Je ne suis pas un bon client du cinéma d'horreur.


Mon rapport intime avec ce genre spécifique est consécutif des premiers liens que j'ai tissé avec lui, qui peuvent se décrire en deux axes. Le premier que je qualifierai d'héritage éducatif. En effet mes parents n'ayant jamais été très regardant quant aux limites d'âges préconisées pour la découverte des films, à l'exception notable et saine du porno, mes sœurs et moi pouvions sans problème louer au vidéo club du coin les films les plus gores et les histoires les plus horribles. Néanmoins ma mère mettait un point d'honneur à nous expliquer et nous répéter que le cinéma c'est du faux. Cette précaution maternelle a fait que j'ai ancré en moi - et je suis curieux en écrivant ces lignes de savoir si c'est également le cas pour mes sœurs - cette entrave à croire et donc à être apeuré par un film.
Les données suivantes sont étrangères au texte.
(* ===== verification/CatalogRuns.v ===== *)
(** * The catalog: runs of calls

    [catalog_call] is a call of DefaultHandler that returns, as a step relation with the table object
    that a failed drop_table deletes; [catalog_run] is a sequence of them.  Every state that they
    reach from the start of the program has a well-formed catalog, but for the names whose table
    objects have been deleted in this way.  At the end the handler runs on the in-memory file system: a start, a
    database, a table in it and its end, the witnesses for the catalog. *)
From Stdlib Require Import String Ascii.
From S2P Require Import Prelude ReturnCode Effects Bitmap Memory Replacer OsFile BufferPool PoolInvariant.
From S2P Require Import RecordPage RecordFile KeyCompare BTreeNode BTree BTreeScan Dates TableMeta TableMetaTheorems.
From S2P Require Import ConditionFilter Trx Index Table TableScan TableTheorems TableFrame TableDemo Db Catalog.

#[local] Open Scope c_scope.
#[local] Open Scope Z_scope.

Section runs.
Context {R W J T : Type} `{Replacer R} `{OS W} `{HashOrder} `{Json J T} `{MetaFiles W T} `{Dirs W} `{TableOrder}.
Variable fuel : nat.
Implicit Types (s : CS R W) (t : Z) (db : Db) (name dbname : string).

Section kept.
Variable lost : gset Z.

(** ** Opening a database *)

(** [db] is a database object that is not yet in the catalog. *)
Definition fresh_db_ok s db : Prop :=
  catalog_ok lost s /\
  forall n t, opened_tables_ db !! n = Some t ->
    (exists x, cs_tables s !! t = Some x /\ name_of x = n) /\ (t ∉ lost) /\ forall d n', ~ entry s d n' t.

Lemma fresh_db_new_object s s' db : fresh_db_ok s db -> new_object s s' -> fresh_db_ok s' db.
Proof.
  intros [Hok Hdb] Hnew. split; [by apply (new_object_ok lost s)|]. intros n t Hn.
  destruct (Hdb n t Hn) as [(x & Hx & Hnm) [Hnl Hno]]. destruct Hnew as [Hh Hnx Ht]. split; [|split; [done|]].
  - exists x. split; [|done]. rewrite Ht; [done|]. intros ->.
    assert (cs_next_table s < cs_next_table s) by (apply (co_fresh lost s Hok); by eexists). lia.
  - intros d n' (db' & Hd & He). apply (Hno d n'). exists db'. split; [|done]. unfold dbs in *. by rewrite <- Hh.
Qed.

Lemma rc_of_run {S} (m : M S unit) (x : S) rc (y : S) : rc_of m x = (Ok rc, y) -> exists r, m x = (r, y).
Proof. unfold rc_of. destruct (m x) as [[] z]; intros; simplify_eq; by eexists. Qed.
Le second est lié davantage au comportement que nous adoptions enfants avec mes frangines face à ces films, que l'on se ait en riant à gorges déployées et en rejouant ensuite entre nous les scènes les plus marquantes.


Ces deux ancrages font qu'encore aujourd'hui, rares sont les films horrifiques qui ne suscitent pas en moi une réaction de rires et encore plus rares sont les films qui éveillent en moi l'effroi ou la peur. Etrangement c'est plutôt du côté de films qui vont aborder des thématiques ou vont incarner des personnages issus du réel que je vais avoir tendance à trouver la sensation et le sentiment de peur.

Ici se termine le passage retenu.